___ Data under study

(** The message schedule, latest word first. *)
Fixpoint sha1_extend (todo : nat) (w : list N) : list N :=
  match todo with
  | 0 => w
  | S todo =>
      let at_ i := nth i w 0%N in
      sha1_extend todo (rotl (N.lxor (N.lxor (at_ 2) (at_ 7)) (N.lxor (at_ 13) (at_ 15))) 1 :: w)
  end.

Definition sha1_round (st : list N) (iw : nat * N) : list N :=
  match st with
  | [a; b; c; d; e] =>
      let '(f, k) :=
        if iw.1 <? 20 then (N.lor (N.land b c) (N.land (4294967295 - b)%N d), 1518500249%N)
        else if iw.1 <? 40 then (N.lxor (N.lxor b c) d, 1859775393%N)
        else if iw.1 <? 60 then (N.lor (N.lor (N.land b c) (N.land b d)) (N.land c d), 2400959708%N)
        else (N.lxor (N.lxor b c) d, 3395469782%N) in
      [word (rotl a 5 + f + e + k + iw.2)%N; a; rotl b 30; c; d]
  | _ => st
  end.

Definition sha1_block (h : list N) (block : list N) : list N :=
  let w := reverse (sha1_extend 64 (reverse (be_words block))) in
  zip_with (λ x y, word (x + y)%N) h (fold_left sha1_round (zip (seq 0 80) w) h).

Fixpoint sha1_blocks (fuel : nat) (h bs : list N) : list N :=
  match fuel with
  | 0 => h
  | S fuel => match bs with
              | [] => h
              | _ => sha1_blocks fuel (sha1_block h (take 64 bs)) (drop 64 bs)
              end
  end.

Definition sha1_h0 : list N := [1732584193; 4023233417; 2562383102; 271733878; 3285377520]%N.

(** [hashlib.sha1(bs).hexdigest()]; one turn per block of 64 bytes. *)
Definition sha1_hex (bs : list N) : pystr :=
  let p := sha_pad bs in sha1_blocks (S (length p)) sha1_h0 p ≫= hex_word.

Example sha1_abc : sha1_hex (u "abc") = u "a9993e364706816aba3e25717850c26c9cd0d89d".
Proof. vm_compute. reflexivity. Qed.

(** ** Canonical JSON *)

Definition key_text_le (p q : pystr * pyval) : Prop := str_leb p.1 q.1 = true.
#[export] Instance key_text_le_dec p q : Decision (key_text_le p q).
Proof. unfold key_text_le. apply _. Defined.

(** [json.dumps(v, ensure_ascii=False, sort_keys=True, separators=(",", ":"))] of
    a value whose dictionaries have string keys; [None] when it raises. *)
Fixpoint dumps_stable (v : pyval) : option pystr :=
  match v with
  | VNone => Some (u "null")
  | VBool b => Some (if b then u "true" else u "false")
  | VInt z => int_repr z
  | VFloat f => Some (float_text f)
  | VStr s => Some (json_str s)
  | VList l =>
      items ← (fix go l :=
         match l with
         | [] => Some []
         | x :: l' => r ← dumps_stable x; rs ← go l'; Some (r :: rs)
         end) l;
      Some (u "[" ++ join (u ",") items ++ u "]")
  | VDict d =>
      items ← (fix go d :=
         match d with
         | [] => Some []
         | (k, x) :: d' => r ← dumps_stable x; rs ← go d'; Some ((key_str k, r) :: rs)
         end) d;
      Some (u "{" ++ join (u ",") ((λ p, json_str p.1 ++ u ":" ++ p.2) <$> merge_sort key_le items)
            ++ u "}")
  | VObj _ _ => None
  end.

(** [f"{type(v).__module__}.{type(v).__qualname__}"]; the class of a [VObj] is its
    full name. *)
Definition type_name (v : pyval) : pystr :=
  match v with
  | VNone => u "builtins.NoneType"
  | VBool _ => u "builtins.bool"
  | VInt _ => u "builtins.int"
  | VFloat _ => u "builtins.float"
  | VStr _ => u "builtins.str"
  | VList _ => u "builtins.list"
  | VDict _ => u "builtins.dict"
  | VObj cls _ => cls
  end.

(** A key that occurs again gets its number. *)
Definition numbered (key : pystr) (count : nat) : pystr :=
  if count =? 1 then key else key ++ u "#" ++ decimal (N.of_nat count).

Fixpoint number_keys (seen : gmap pystr nat) (pairs : list (pystr * pyval)) (canonical : pydict) : pydict :=
  match pairs with
  | [] => canonical
  | (key, item) :: pairs =>
      let count := S (default 0 (seen !! key)) in
      number_keys (<[key := count]> seen) pairs (dict_set canonical (KStr (numbered key count)) item)
  end.

Section results.
Variable obj_repr : pystr → N → pystr.
Variable py_str : pyval → pystr.

Definition described (cls : pystr) (id : N) : pystr := cls ++ u ":" ++ obj_repr cls id.

Definition _canonical_key (k : pykey) : pystr :=
  match k with
  | KStr s => s
  | KObj cls id => cls ++ u ":" ++ json_str (described cls id)
  end.

Fixpoint _canonicalize (v : pyval) : pyval :=
  match v with
  | VDict d =>
      let pairs := (fix go d :=
         match d with
         | [] => []
         | (k, x) :: d' => (_canonical_key k, _canonicalize x) :: go d'
         end) d in
      VDict (number_keys ∅ (merge_sort key_text_le pairs) [])
  | VList l => VList ((fix go l := match l with [] => [] | x :: l' => _canonicalize x :: go l' end) l)
  | VObj cls id => VStr (described cls id)
  | v => v
  end.

(** The encoder fails only on an integer that Python does not print, and then
    [repr] of the value fails too. *)
Definition _stable_json_dumps (v : pyval) : pystr :=
  match dumps_stable (_canonicalize v) with
  | Some text => text
  | None => json_str (type_name v ++ u ":<" ++ type_name v ++ u ">")
  end.

(** ** Payloads *)

Inductive payload_format : Type := native | json_string | raw_string.
#[export] Instance payload_format_eq_dec : EqDecision payload_format.
Proof. solve_decision. Defined.

Definition _normalize_payload (v : pyval) : pyval * payload_format :=
  match v with
  | VStr s =>
      match strip s with
      | (91%N :: _ | 123%N :: _) as stripped =>
          match loads stripped with
          | Some (VDict _ as parsed) | Some (VList _ as parsed) => (parsed, json_string)
          | _ => (v, raw_string)
          end
      | _ => (v, raw_string)
      end
  | _ => (v, native)
  end.

Definition _serialize_payload (payload : pyval) (format : payload_format) : pyval :=
  match format with
  | json_string => VStr (_stable_json_dumps payload)
  | raw_string => match payload with VStr s => VStr s | _ => VStr (_stable_json_dumps payload) end
  | native => match payload with VDict d => VDict d | _ => VDict [field "value" payload] end
  end.

Definition _payload_chars (payload : pyval) (format : payload_format) : nat :=
  match _serialize_payload payload format with
  | VStr s => length s
  | v => length (_stable_json_dumps v)
  end.

Definition _preview_text (text : pystr) (preview_chars : Z) : pystr :=
  if (preview_chars <=? 0)%Z then []
  else
    let limit := Z.to_nat preview_chars in
    if length text <=? limit * 2 then text
    else
      let head := take limit text in
      let tail := drop (length text - limit) text in
      let omitted := length text - length head - length tail in
      head ++ u "
... <omitted " ++ decimal (N.of_nat omitted) ++ u " chars> ...
" ++ tail.

(** [text.encode("utf-8", errors="replace")] *)
Definition encode_replace (text : pystr) : list N :=
  text ≫= λ c, if is_surrogate c then [63%N] else utf8_char c.
Definition _sha1_text (text : pystr) : pystr := sha1_hex (encode_replace text).

Definition _budgeted_chars (payload : pyval) : nat := length (_stable_json_dumps payload).

(** ** Describing a payload *)

Definition is_scalar (v : pyval) : bool :=
  match v with VNone | VBool _ | VInt _ | VFloat _ | VStr _ => true | _ => false end.

(** The scalar fields, with their sizes. *)
Fixpoint scalar_fields (seen : gmap pystr nat) (d : pydict) : list (nat * pystr * pyval) :=
  match d with
  | [] => []
  | (raw_key, value) :: d =>
      if is_scalar value then
        let key := _canonical_key raw_key in
        let count := S (default 0 (seen !! key)) in
        let key' := numbered key count in
        (_budgeted_chars (VDict [(KStr key', value)]), key', value) :: scalar_fields (<[key := count]> seen) d
      else scalar_fields seen d
  end.

Definition smaller_first (p q : nat * pystr * pyval) : Prop :=
  p.1.1 < q.1.1 ∨ (p.1.1 = q.1.1 ∧ str_leb p.1.2 q.1.2 = true).
#[export] Instance smaller_first_dec p q : Decision (smaller_first p q).
Proof. unfold smaller_first. apply _. Defined.

Definition _retained_scalar_fields (payload : pyval) (max_chars : Z) : pydict :=
  match payload with
  | VDict d =>
      if (max_chars <=? 0)%Z then []
      else
        fold_left (λ retained '(_, key, value),
          let candidate := dict_set retained (KStr key) value in
          if (Z.of_nat (_budgeted_chars (VDict candidate)) <=? max_chars)%Z then candidate else retained)
          (merge_sort smaller_first (scalar_fields ∅ d)) []
  | _ => []
  end.

(** [while True: ...]: write the size into the description until it is right;
    [None] when the fuel runs out. *)
Fixpoint settle (fuel : nat) (compacted : Z → pydict) (written previous : Z) : option pydict :=
  let current_size := Z.of_nat (_budgeted_chars (VDict (compacted written))) in
  if (current_size =? previous)%Z then Some (compacted written)
  else match fuel with
       | 0 => None
       | S fuel => settle fuel compacted current_size current_size
       end.

Definition compacted_with (payload : pyval) (reason tool_name call_id : pystr) (preview_chars budgeted : Z) : pydict :=
  let original_json := _stable_json_dumps payload in
  let retained_fields := _retained_scalar_fields payload (Z.max 0 preview_chars) in
  [field "compacted" (VBool true); field "reason" (VStr reason); field "tool_name" (VStr tool_name);
   field "call_id" (VStr call_id); field "original_chars" (VInt (Z.of_nat (length original_json)));
   field "budgeted_chars" (VInt budgeted); field "preview" (VStr (_preview_text original_json preview_chars));
   field "original_sha1" (VStr (_sha1_text original_json))]
  ++ match retained_fields with [] => [] | _ => [field "retained_fields" (VDict retained_fields)] end.

(** Why a call ends without a result: an optimizer has lost the execution lease,
    or the model has run out of fuel. *)
Inductive stop : Type := LeaseLost | OutOfFuel.
Definition enough {A} (o : option A) : result stop A := match o with Some a => Ok a | None => Err OutOfFuel end.

Definition _compact_payload (payload : pyval) (reason tool_name call_id : pystr) (preview_chars : Z)
    : result stop pyval :=
  d ← enough (settle 4 (compacted_with payload reason tool_name call_id preview_chars) 0 (-1));
  Ok (VDict d).

(** ** Results in messages *)

Inductive location_type : Type :=
| openai_function_call_output
| content_block_tool_result (block_index : nat) (rich_preserved_blocks : option (list pyval))
| role_tool_content
| parts_function_response (part_index : nat).

Record ResultRecord : Type := mkResult {
  rr_message_index : nat;
  rr_location_type : location_type;
  rr_tool_name : pystr;
  rr_call_id : pystr;
  rr_payload : pyval;
  rr_payload_format : payload_format;
  rr_original_chars : nat;
}.

(** [while low <= high: ...]: the longest preview that a bisection finds to fit. *)
Fixpoint bisect (fuel : nat) (candidate : Z → result stop pyval) (fits : pyval → bool) (low high : Z) (best : pyval)
    : result stop pyval :=
  if (high <? low)%Z then Ok best
  else match fuel with
       | 0 => Err OutOfFuel
       | S fuel =>
           let middle := ((low + high) / 2)%Z in
           c ← candidate middle;
           if fits c then bisect fuel candidate fits (middle + 1) high c
           else bisect fuel candidate fits low (middle - 1) best
       end.

Definition _compact_payload_for_target (r : ResultRecord) (reason : pystr) (preview_chars : Z)
    (target_chars : option nat) : result stop pyval :=
  let max_preview_chars := Z.max 0 preview_chars in
  let compact := _compact_payload (rr_payload r) reason (rr_tool_name r) (rr_call_id r) in
  match target_chars with
  | None => compact max_preview_chars
  | Some target =>
      minimal ← compact 0%Z;
      let fits c := _payload_chars c (rr_payload_format r) <=? target in
      if negb (fits minimal) then Ok minimal
      else bisect (S (Z.to_nat max_preview_chars)) compact fits 0 max_preview_chars minimal
  end.

(** *** Which call a result belongs to *)

Record ToolCall : Type := mkToolCall { tc_call_id : pystr; tc_name : pystr; tc_arguments : pyval }.

Definition call_maps : Type := gmap pystr ToolCall * gmap pystr (list ToolCall).

Definition _tool_call_maps (tool_calls : list ToolCall) : call_maps :=
  fold_left (λ '(by_id, by_name) call,
    (if nonempty (tc_call_id call) then <[tc_call_id call := call]> by_id else by_id,
     <[tc_name call := default [] (by_name !! tc_name call) ++ [call]]> by_name)) tool_calls (∅, ∅).

Definition _resolve_call (maps : call_maps) (call_id tool_name : pystr)
    (used : gset pystr) : pystr * pystr * gset pystr :=
  let '(by_id, by_name) := maps in
  match (if nonempty call_id then by_id !! call_id else None) with
  | Some call => (tc_name call, tc_call_id call, {[tc_call_id call]} ∪ used)
  | None =>
      let calls := if nonempty tool_name then default [] (by_name !! tool_name) else [] in
      match List.find (λ call, negb (bool_decide (tc_call_id call ∈ used))) calls, calls with
      | Some call, _ => (tc_name call, tc_call_id call, {[tc_call_id call]} ∪ used)
      | None, call :: _ => (tc_name call, tc_call_id call, used)
      | None, [] => (tool_name, call_id, used)
      end
  end.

______

**Task objective**
If a line falls between the first line of the data above and the line holding "let w := reverse", inclusive, retype it exactly; retype no other line.

**Response to the exercise**
(** The message schedule, latest word first. *)
Fixpoint sha1_extend (todo : nat) (w : list N) : list N :=
  match todo with
  | 0 => w
  | S todo =>
      let at_ i := nth i w 0%N in
      sha1_extend todo (rotl (N.lxor (N.lxor (at_ 2) (at_ 7)) (N.lxor (at_ 13) (at_ 15))) 1 :: w)
  end.

Definition sha1_round (st : list N) (iw : nat * N) : list N :=
  match st with
  | [a; b; c; d; e] =>
      let '(f, k) :=
        if iw.1 <? 20 then (N.lor (N.land b c) (N.land (4294967295 - b)%N d), 1518500249%N)
        else if iw.1 <? 40 then (N.lxor (N.lxor b c) d, 1859775393%N)
        else if iw.1 <? 60 then (N.lor (N.lor (N.land b c) (N.land b d)) (N.land c d), 2400959708%N)
        else (N.lxor (N.lxor b c) d, 3395469782%N) in
      [word (rotl a 5 + f + e + k + iw.2)%N; a; rotl b 30; c; d]
  | _ => st
  end.

Definition sha1_block (h : list N) (block : list N) : list N :=
  let w := reverse (sha1_extend 64 (reverse (be_words block))) in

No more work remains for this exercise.